------ Data for analysis ------

(* ===== verification/Cost.v ===== *)
(** * Price cards and costs (internal/dashboard/catalog.go, handler/dash_hooks.go)

    The merge of the two price sources into the rows of a catalog version, the
    lookup of a model's card, and the itemised cost of a request with its receipt.
    Prices and costs are float64; token counts are int64. *)

From S2P Require Import Prelude GoFloat GoString Json JsonDecode Settings Domain Upstream Billing.

(** ** Rows *)

Record CatalogModel := mkCatalogModel { cm_Vendor : string; cm_ModelID : string; cm_InputCost : f64; cm_OutputCost : f64 }.

Record LiteLLMPrice := mkLiteLLM {
  ll_ModelKey : string;
  ll_Vendor : string;
  ll_InputPricePerToken : f64;
  ll_OutputPricePerToken : f64;
  ll_CacheRead : option f64;
  ll_CacheWrite5m : option f64;
  ll_CacheWrite1h : option f64;
  ll_InputPriority : option f64;
  ll_OutputPriority : option f64;
  ll_CacheReadPriority : option f64;
  ll_CacheWrite5mPriority : option f64;
  ll_LongCtxThreshold : Z;
  ll_LongCtxInputMult : f64;
  ll_LongCtxOutputMult : f64
}.

Record CatalogVersionPrice := mkPriceRow {
  pr_Vendor : string;
  pr_ModelID : string;
  pr_InputCost : f64;             (* per million tokens *)
  pr_OutputCost : f64;
  pr_CacheReadCoeff : f64;
  pr_CacheWriteCoeff : f64;
  pr_CacheReadPrice : option f64; (* per token, like the following prices *)
  pr_CacheWrite5mPrice : option f64;
  pr_CacheWrite1hPrice : option f64;
  pr_InputPriorityPrice : option f64;
  pr_OutputPriorityPrice : option f64;
  pr_CacheReadPriorityPrice : option f64;
  pr_CacheWrite5mPriorityPrice : option f64;
  pr_LongCtxThreshold : option Z;
  pr_LongCtxInputMult : option f64;
  pr_LongCtxOutputMult : option f64
}.

Record ModelPrice := mkPrice {
  mp_Input : f64;
  mp_Output : f64;
  mp_CacheReadCoeff : f64;
  mp_CacheWriteCoeff : f64;
  mp_Matched : string;
  mp_OK : bool;
  mp_CacheRead : option f64;
  mp_CacheWrite5m : option f64;
  mp_CacheWrite1h : option f64;
  mp_InputPriority : option f64;
  mp_OutputPriority : option f64;
  mp_CacheReadPriority : option f64;
  mp_CacheWrite5mPriority : option f64;
  mp_LongCtxThreshold : Z;
  mp_LongCtxInputMult : f64;
  mp_LongCtxOutputMult : f64
}.

Definition LegacyCacheReadCoeff : f64 := f_dec 1 1.
Definition LegacyCacheWriteCoeff : f64 := f_dec 125 2.

(** ** Publishing: one row per model id *)

Definition price_id (s : string) : string := ToLower (TrimSpace s).

Definition add_catalog_row (chosen : gmap string CatalogVersionPrice) (r : CatalogModel) : gmap string CatalogVersionPrice :=
  let id := price_id (cm_ModelID r) in
  if String.eqb id "" then chosen
  else match chosen !! id with
       | Some _ => chosen
       | None => <[id := mkPriceRow (cm_Vendor r) (cm_ModelID r) (cm_InputCost r) (cm_OutputCost r)
                          LegacyCacheReadCoeff LegacyCacheWriteCoeff None None None None None None None None None None]> chosen
       end.

Definition litellm_row (r : LiteLLMPrice) : CatalogVersionPrice :=
  let ladder {A} (v : A) := if 0 <? ll_LongCtxThreshold r then Some v else None in
  mkPriceRow (ll_Vendor r) (ll_ModelKey r) (fmul (ll_InputPricePerToken r) (f_of_Z 1000000))
    (fmul (ll_OutputPricePerToken r) (f_of_Z 1000000)) LegacyCacheReadCoeff LegacyCacheWriteCoeff
    (ll_CacheRead r) (ll_CacheWrite5m r) (ll_CacheWrite1h r) (ll_InputPriority r) (ll_OutputPriority r)
    (ll_CacheReadPriority r) (ll_CacheWrite5mPriority r)
    (ladder (ll_LongCtxThreshold r)) (ladder (ll_LongCtxInputMult r)) (ladder (ll_LongCtxOutputMult r)).

Definition add_litellm_row (chosen : gmap string CatalogVersionPrice) (r : LiteLLMPrice) : gmap string CatalogVersionPrice :=
  let id := price_id (ll_ModelKey r) in
  if String.eqb id "" then chosen else <[id := litellm_row r]> chosen.

(** The rows of the version; the order of the map's values does not matter to
    the table they are inserted into. *)
Definition mergeCatalogPrices (catalogRows : list CatalogModel) (litellmRows : list LiteLLMPrice) : gmap string CatalogVersionPrice :=
  fold_left add_litellm_row litellmRows (fold_left add_catalog_row catalogRows ∅).

(** ** Lookup *)

(** [strings.LastIndex(id, "/")] and the part behind it, unless it is empty. *)
Fixpoint after_slash (l : list Z) : option (list Z) :=
  match l with
  | [] => None
  | b :: r => match after_slash r with
              | Some t => Some t
              | None => if b =? 47 then Some r else None
              end
  end.

Definition catalogModelID (model : string) : string :=
  let id := ToLower (TrimSpace model) in
  match after_slash (bytes id) with
  | Some ((_ :: _) as tail) => of_bytes tail
  | _ => id
  end.

(** [priceDateSuffixPattern]: a dash and eight digits at the end are dropped. *)
Definition drop_date (s : string) : string :=
  let l := bytes s in
  let suffix := drop (length l - 9) l in
  match suffix with
  | 45 :: ds => if (length ds =? 8)%nat && forallb is_digit ds then of_bytes (take (length l - 9) l) else s
  | _ => s
  end.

------

What the task asks: Output every line above without altering anything.

The answer:
(* ===== verification/Cost.v ===== *)
(** * Price cards and costs (internal/dashboard/catalog.go, handler/dash_hooks.go)

    The merge of the two price sources into the rows of a catalog version, the
    lookup of a model's card, and the itemised cost of a request with its receipt.
    Prices and costs are float64; token counts are int64. *)

From S2P Require Import Prelude GoFloat GoString Json JsonDecode Settings Domain Upstream Billing.

(** ** Rows *)

Record CatalogModel := mkCatalogModel { cm_Vendor : string; cm_ModelID : string; cm_InputCost : f64; cm_OutputCost : f64 }.

Record LiteLLMPrice := mkLiteLLM {
  ll_ModelKey : string;
  ll_Vendor : string;
  ll_InputPricePerToken : f64;
  ll_OutputPricePerToken : f64;
  ll_CacheRead : option f64;
  ll_CacheWrite5m : option f64;
  ll_CacheWrite1h : option f64;
  ll_InputPriority : option f64;
  ll_OutputPriority : option f64;
  ll_CacheReadPriority : option f64;
  ll_CacheWrite5mPriority : option f64;
  ll_LongCtxThreshold : Z;
  ll_LongCtxInputMult : f64;
  ll_LongCtxOutputMult : f64
}.

Record CatalogVersionPrice := mkPriceRow {
  pr_Vendor : string;
  pr_ModelID : string;
  pr_InputCost : f64;             (* per million tokens *)
  pr_OutputCost : f64;
  pr_CacheReadCoeff : f64;
  pr_CacheWriteCoeff : f64;
  pr_CacheReadPrice : option f64; (* per token, like the following prices *)
  pr_CacheWrite5mPrice : option f64;
  pr_CacheWrite1hPrice : option f64;
  pr_InputPriorityPrice : option f64;
  pr_OutputPriorityPrice : option f64;
  pr_CacheReadPriorityPrice : option f64;
  pr_CacheWrite5mPriorityPrice : option f64;
  pr_LongCtxThreshold : option Z;
  pr_LongCtxInputMult : option f64;
  pr_LongCtxOutputMult : option f64
}.

Record ModelPrice := mkPrice {
  mp_Input : f64;
  mp_Output : f64;
  mp_CacheReadCoeff : f64;
  mp_CacheWriteCoeff : f64;
  mp_Matched : string;
  mp_OK : bool;
  mp_CacheRead : option f64;
  mp_CacheWrite5m : option f64;
  mp_CacheWrite1h : option f64;
  mp_InputPriority : option f64;
  mp_OutputPriority : option f64;
  mp_CacheReadPriority : option f64;
  mp_CacheWrite5mPriority : option f64;
  mp_LongCtxThreshold : Z;
  mp_LongCtxInputMult : f64;
  mp_LongCtxOutputMult : f64
}.

Definition LegacyCacheReadCoeff : f64 := f_dec 1 1.
Definition LegacyCacheWriteCoeff : f64 := f_dec 125 2.

(** ** Publishing: one row per model id *)

Definition price_id (s : string) : string := ToLower (TrimSpace s).

Definition add_catalog_row (chosen : gmap string CatalogVersionPrice) (r : CatalogModel) : gmap string CatalogVersionPrice :=
  let id := price_id (cm_ModelID r) in
  if String.eqb id "" then chosen
  else match chosen !! id with
       | Some _ => chosen
       | None => <[id := mkPriceRow (cm_Vendor r) (cm_ModelID r) (cm_InputCost r) (cm_OutputCost r)
                          LegacyCacheReadCoeff LegacyCacheWriteCoeff None None None None None None None None None None]> chosen
       end.

Definition litellm_row (r : LiteLLMPrice) : CatalogVersionPrice :=
  let ladder {A} (v : A) := if 0 <? ll_LongCtxThreshold r then Some v else None in
  mkPriceRow (ll_Vendor r) (ll_ModelKey r) (fmul (ll_InputPricePerToken r) (f_of_Z 1000000))
    (fmul (ll_OutputPricePerToken r) (f_of_Z 1000000)) LegacyCacheReadCoeff LegacyCacheWriteCoeff
    (ll_CacheRead r) (ll_CacheWrite5m r) (ll_CacheWrite1h r) (ll_InputPriority r) (ll_OutputPriority r)
    (ll_CacheReadPriority r) (ll_CacheWrite5mPriority r)
    (ladder (ll_LongCtxThreshold r)) (ladder (ll_LongCtxInputMult r)) (ladder (ll_LongCtxOutputMult r)).

Definition add_litellm_row (chosen : gmap string CatalogVersionPrice) (r : LiteLLMPrice) : gmap string CatalogVersionPrice :=
  let id := price_id (ll_ModelKey r) in
  if String.eqb id "" then chosen else <[id := litellm_row r]> chosen.

(** The rows of the version; the order of the map's values does not matter to
    the table they are inserted into. *)
Definition mergeCatalogPrices (catalogRows : list CatalogModel) (litellmRows : list LiteLLMPrice) : gmap string CatalogVersionPrice :=
  fold_left add_litellm_row litellmRows (fold_left add_catalog_row catalogRows ∅).

(** ** Lookup *)

(** [strings.LastIndex(id, "/")] and the part behind it, unless it is empty. *)
Fixpoint after_slash (l : list Z) : option (list Z) :=
  match l with
  | [] => None
  | b :: r => match after_slash r with
              | Some t => Some t
              | None => if b =? 47 then Some r else None
              end
  end.

Definition catalogModelID (model : string) : string :=
  let id := ToLower (TrimSpace model) in
  match after_slash (bytes id) with
  | Some ((_ :: _) as tail) => of_bytes tail
  | _ => id
  end.

(** [priceDateSuffixPattern]: a dash and eight digits at the end are dropped. *)
Definition drop_date (s : string) : string :=
  let l := bytes s in
  let suffix := drop (length l - 9) l in
  match suffix with
  | 45 :: ds => if (length ds =? 8)%nat && forallb is_digit ds then of_bytes (take (length l - 9) l) else s
  | _ => s
  end.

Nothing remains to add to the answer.